Witajcie:))
Dawno temu mojej Siostrze udało się upolować na wyprzedaży w "Pepco" tablicę-serce. Poprosiłam, żeby też mi taką kupiła. Tak oto stałam się posiadaczką czerwonego "Pele Mele":))
I mam pytanie: czy to jest tak, że każde "Pele Mele" to "Memo Board" ale nie każde "Memo Board" to "Pele Mele"? Różnica polega na tych tasiemkach, pomiędzy które możemy coś włożyć i tym, że jest obite materiałem?? Bo samo "Memo Board" może być przecież tylko korkowe, czy ze zwykłej deski. (Coś na zasadzie, że każdy storczyk jest kwiatem, ale nie każdy kwiat jest storczykiem? Dobrze myślę?)
A wracając do sedna dzisiejszego posta. Przyszedł czas na zmiany. Tablica już się trochę przykurzyła i kolorystycznie nie pasowała do wizji "nowej kuchni". Nie chciałam jednak się jej pozbywać, bo podobał mi się jej kształt a poza tym spełniała się wyśmienicie w swojej roli:)) Postanowiłam dać jej nowe "ubranko". Tak oto z czerwonej przeobraziła się w miętową! Zdziwiony tym wyborem Drogi Czytelniku chyba nie jesteś:)))
Do przeróbki wykorzystałam piękny nowy materiał, który będzie idealnie komponował się z pozostałymi miętowymi dodatkami, tasiemkę w babeczki i pinezki, o których pisałam TU. Taka przeróbka jest banalnie prosta - bolały mnie tylko trochę palce od wduszania pinezek:)))
A tak wyglądało serce na samym początku.
Mam słabość do takich tablic, więc mam ich już trochę. Ciekawa jestem czy znajdę na nie wszystkie miejsce w nowym domu:)))
Miłego, spokojnego dnia Wam życzę:)) Pa:))
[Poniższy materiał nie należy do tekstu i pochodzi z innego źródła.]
(* ===== verification/Config.v ===== *)
(** Configuration and start-up (src/utils/config.hpp, src/utils/config_loader.cpp,
    src/main.cpp). *)

From S2P Require Import Prelude Cxx Charconv World Command Dispatcher Aof Connection Server.

Open Scope Z_scope.

Record Config := MkConfig {
  cfg_port : Z;                       (* uint16_t *)
  cfg_aof_enabled : bool;
  cfg_aof_path : bytes;
  cfg_log_level : bytes;
  cfg_log_format : bytes;
  cfg_requirepass : bytes;
  cfg_max_request_bytes : Z;          (* std::size_t, as the three below *)
  cfg_idle_timeout_seconds : Z;
  cfg_max_clients : Z;
  cfg_max_pending_write_bytes : Z;
}.

Definition Config_default : Config :=
  MkConfig 6379 true "vortek.aof"%b "info"%b "plain"%b [] (1024 * 1024) 300 10000 (1024 * 1024).

Definition to_uint16 (z : Z) : Z := z mod 2 ^ 16.

(** * Field updates *)

Definition set_port (v : Z) (c : Config) : Config :=
  MkConfig v (cfg_aof_enabled c) (cfg_aof_path c) (cfg_log_level c) (cfg_log_format c)
    (cfg_requirepass c) (cfg_max_request_bytes c) (cfg_idle_timeout_seconds c)
    (cfg_max_clients c) (cfg_max_pending_write_bytes c).
Definition set_aof_enabled (v : bool) (c : Config) : Config :=
  MkConfig (cfg_port c) v (cfg_aof_path c) (cfg_log_level c) (cfg_log_format c)
    (cfg_requirepass c) (cfg_max_request_bytes c) (cfg_idle_timeout_seconds c)
    (cfg_max_clients c) (cfg_max_pending_write_bytes c).
Definition set_aof_path (v : bytes) (c : Config) : Config :=
  MkConfig (cfg_port c) (cfg_aof_enabled c) v (cfg_log_level c) (cfg_log_format c)
    (cfg_requirepass c) (cfg_max_request_bytes c) (cfg_idle_timeout_seconds c)
    (cfg_max_clients c) (cfg_max_pending_write_bytes c).
Definition set_log_level (v : bytes) (c : Config) : Config :=
  MkConfig (cfg_port c) (cfg_aof_enabled c) (cfg_aof_path c) v (cfg_log_format c)
    (cfg_requirepass c) (cfg_max_request_bytes c) (cfg_idle_timeout_seconds c)
    (cfg_max_clients c) (cfg_max_pending_write_bytes c).
Definition set_log_format (v : bytes) (c : Config) : Config :=
  MkConfig (cfg_port c) (cfg_aof_enabled c) (cfg_aof_path c) (cfg_log_level c) v
    (cfg_requirepass c) (cfg_max_request_bytes c) (cfg_idle_timeout_seconds c)
    (cfg_max_clients c) (cfg_max_pending_write_bytes c).
Definition set_requirepass (v : bytes) (c : Config) : Config :=
  MkConfig (cfg_port c) (cfg_aof_enabled c) (cfg_aof_path c) (cfg_log_level c)
    (cfg_log_format c) v (cfg_max_request_bytes c) (cfg_idle_timeout_seconds c)
    (cfg_max_clients c) (cfg_max_pending_write_bytes c).
Definition set_max_request_bytes (v : Z) (c : Config) : Config :=
  MkConfig (cfg_port c) (cfg_aof_enabled c) (cfg_aof_path c) (cfg_log_level c)
    (cfg_log_format c) (cfg_requirepass c) v (cfg_idle_timeout_seconds c)
    (cfg_max_clients c) (cfg_max_pending_write_bytes c).
Definition set_idle_timeout_seconds (v : Z) (c : Config) : Config :=
  MkConfig (cfg_port c) (cfg_aof_enabled c) (cfg_aof_path c) (cfg_log_level c)
    (cfg_log_format c) (cfg_requirepass c) (cfg_max_request_bytes c) v
    (cfg_max_clients c) (cfg_max_pending_write_bytes c).
Definition set_max_clients (v : Z) (c : Config) : Config :=
  MkConfig (cfg_port c) (cfg_aof_enabled c) (cfg_aof_path c) (cfg_log_level c)
    (cfg_log_format c) (cfg_requirepass c) (cfg_max_request_bytes c)
    (cfg_idle_timeout_seconds c) v (cfg_max_pending_write_bytes c).
Definition set_max_pending_write_bytes (v : Z) (c : Config) : Config :=
  MkConfig (cfg_port c) (cfg_aof_enabled c) (cfg_aof_path c) (cfg_log_level c)
    (cfg_log_format c) (cfg_requirepass c) (cfg_max_request_bytes c)
    (cfg_idle_timeout_seconds c) (cfg_max_clients c) v.

(** * Config files

    toml++ is a library: a parsed file is a table of sections, whose entries are read
    with [value<T>()]. *)
Class Toml := {
  toml_table : Type;
  toml_section : Type;
  parse_file : bytes -> bytes + toml_table;            (* parse_error's description *)
  as_table : toml_table -> bytes -> option toml_section;
  value_int : toml_section -> bytes -> option Z;
  value_string : toml_section -> bytes -> option bytes;
  value_bool : toml_section -> bytes -> option bool;
}.

(** [if (auto v = ...) cfg.field = *v]. *)
Definition update {A} (v : option A) (f : A -> Config -> Config) (c : Config) : Config :=
  match v with Some a => f a c | None => c end.

Definition load_config_file `{Toml} (path : bytes) (base : Config) : Out Config :=
  match parse_file path with
  | inl description =>
      Exn (runtime_error ("TOML parse error in '"%b ++ path ++ "': "%b ++ description))
  | inr tbl =>
      let cfg := base in
      let cfg :=
        match as_table tbl "server"%b with
        | None => cfg
        | Some server =>
            let cfg := update (value_int server "port"%b) (fun v => set_port (to_uint16 v)) cfg in
            let cfg := update (value_string server "log_level"%b) set_log_level cfg in
            let cfg := update (value_string server "log_format"%b) set_log_format cfg in
            let cfg := update (value_int server "max_request_bytes"%b)
                         (fun v => set_max_request_bytes (wrap64 v)) cfg in
            let cfg := update (value_int server "idle_timeout_seconds"%b)
                         (fun v => set_idle_timeout_seconds (wrap64 v)) cfg in
            let cfg := update (value_int server "max_clients"%b)
                         (fun v => set_max_clients (wrap64 v)) cfg in
            update (value_int server "max_pending_write_bytes"%b)
              (fun v => set_max_pending_write_bytes (wrap64 v)) cfg
        end in
      let cfg :=
        match as_table tbl "security"%b with
        | None => cfg
        | Some security => update (value_string security "requirepass"%b) set_requirepass cfg
        end in
      Ret
        match as_table tbl "persistence"%b with
        | None => cfg
        | Some persistence =>
            let cfg := update (value_bool persistence "aof_enabled"%b) set_aof_enabled cfg in
            update (value_string persistence "aof_path"%b) set_aof_path cfg
        end
  end.

(** * std::stoi and std::stoull *)

Definition is_space (c : ascii) : bool :=
  let n := N_of_ascii c in ((n =? 32) || ((9 <=? n) && (n <=? 13)))%N.

Fixpoint skip_spaces (s : bytes) : bytes :=
  match s with
  | c :: r => if is_space c then skip_spaces r else s
  | [] => []
  end.

(** An optional sign and the digits behind it; what follows them is ignored. *)
Definition strto_parts (s : bytes) : bool * bytes :=
  match skip_spaces s with
  | c :: r =>
      if Ascii.eqb c "-"%char then (true, take_digits r)
      else if Ascii.eqb c "+"%char then (false, take_digits r)
      else (false, take_digits (c :: r))
  | [] => (false, [])
  end.

Definition stoi (s : bytes) : Out Z :=
  let '(neg, ds) := strto_parts s in
  match ds with
  | [] => Exn (invalid_argument "stoi"%b)
  | _ =>
      let v := if neg then - digits_val ds else digits_val ds in
      if (- 2 ^ 31 <=? v) && (v <=? 2 ^ 31 - 1) then Ret v else Exn (out_of_range "stoi"%b)
  end.

(** [strtoull] negates modulo 2^64. *)
Definition stoull (s : bytes) : Out Z :=
  let '(neg, ds) := strto_parts s in
  match ds with
  | [] => Exn (invalid_argument "stoull"%b)
  | _ =>
      let m := digits_val ds in
      if m <? 2 ^ 64 then Ret (wrap64 (if neg then - m else m))
      else Exn (out_of_range "stoull"%b)
  end.

(** * Command line *)

(** The first pass: the last --config that has an argument. *)
Fixpoint find_config (argv : list bytes) (path : option bytes) : option bytes :=
  match argv with
  | [] => path
  | arg :: rest =>
      if decide (arg = "--config"%b) then
        match rest with
        | [] => path
        | p :: rest => find_config rest (Some p)
        end
      else find_config rest path
  end.

(** need_next() without a next argument. *)
Definition requires_argument {A} (arg : bytes) : Out A :=
  Exn (runtime_error (arg ++ " requires an argument"%b)).

(** The second pass; [inr tt] is --help, which exits. *)
Fixpoint apply_args (argv : list bytes) (cfg : Config) : Out (Config + unit) :=
  match argv with
  | [] => Ret (inl cfg)
  | arg :: rest =>
      if decide (arg = "--config"%b) then
        match rest with [] => Ret (inl cfg) | _ :: rest => apply_args rest cfg end
      else if decide (arg = "--port"%b) then
        match rest with
        | [] => requires_argument arg
        | v :: rest =>
            out_bind (stoi v) (fun n => apply_args rest (set_port (to_uint16 n) cfg))
        end
      else if decide (arg = "--aof"%b) then
        match rest with
        | [] => requires_argument arg
        | v :: rest => apply_args rest (set_aof_enabled true (set_aof_path v cfg))
        end
      else if decide (arg = "--no-aof"%b) then apply_args rest (set_aof_enabled false cfg)
      else if decide (arg = "--requirepass"%b) then
        match rest with
        | [] => requires_argument arg
        | v :: rest => apply_args rest (set_requirepass v cfg)
        end
      else if decide (arg = "--log-level"%b) then
        match rest with
        | [] => requires_argument arg
        | v :: rest => apply_args rest (set_log_level v cfg)
        end
      else if decide (arg = "--log-format"%b) then
        match rest with
        | [] => requires_argument arg
        | v :: rest => apply_args rest (set_log_format v cfg)
        end
      else if decide (arg = "--max-request-bytes"%b) then
        match rest with
        | [] => requires_argument arg
        | v :: rest => out_bind (stoull v) (fun n => apply_args rest (set_max_request_bytes n cfg))
        end
      else if decide (arg = "--idle-timeout-seconds"%b) then
        match rest with
        | [] => requires_argument arg
        | v :: rest =>
            out_bind (stoull v) (fun n => apply_args rest (set_idle_timeout_seconds n cfg))
        end
      else if decide (arg = "--max-clients"%b) then
        match rest with
        | [] => requires_argument arg
        | v :: rest => out_bind (stoull v) (fun n => apply_args rest (set_max_clients n cfg))
        end
      else if decide (arg = "--max-pending-write-bytes"%b) then
        match rest with
        | [] => requires_argument arg
        | v :: rest =>
            out_bind (stoull v) (fun n => apply_args rest (set_max_pending_write_bytes n cfg))
        end
      else if decide (arg = "--help"%b \/ arg = "-h"%b) then Ret (inr tt)
      else Exn (runtime_error ("unknown option: "%b ++ arg))
  end.

Definition parse_args `{Toml} (argv : list bytes) : Out (Config + unit) :=
  match find_config argv None with
  | None => apply_args argv Config_default
  | Some path => out_bind (load_config_file path Config_default) (apply_args argv)
  end.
wizja/chęci i proszę jaka zmiana
OdpowiedzUsuńmnie w oko wpadło cudne pudełko na szpilki:-)
jakoś do dziś nie dorobiłam się tablicy memo mimo że kilkakrotnie czaiłam się z zakupem
buziaki
:))) Twojemu bystremu oku nic nie umknie:))) uwielbiam ładne drobiazgi, które umilają codzienne sprawy.
UsuńBuziaki
Fantastyczna metamorfoza! Nie mam pojęcia czym się rózni Pele Mele od Memo Board, bo pierwszy raz słyszę określenie Pele Mele :) Jak widać człowiek się przez całe życie uczy :)))
OdpowiedzUsuńBuziaki.
:))dziękuję:)) Ja spotkałam się z tymi dwoma określeniami, ale jak widać tak do końca nie wiem czy można je stosować wymiennie. Buziaki
UsuńZmiana zdecydowanie na plus, o wiele lepiej wygląda w miętowym wdzianku :) Bardzo zazdroszczę tych świetnych sklepów w pobliżu, ja nie mam żadnego :(
OdpowiedzUsuń:)) dziękuję:)) tu są "dwa na krzyż" sklepy, ale i tak je lubię. Na większe zakupy trzeba jechać już dalej:))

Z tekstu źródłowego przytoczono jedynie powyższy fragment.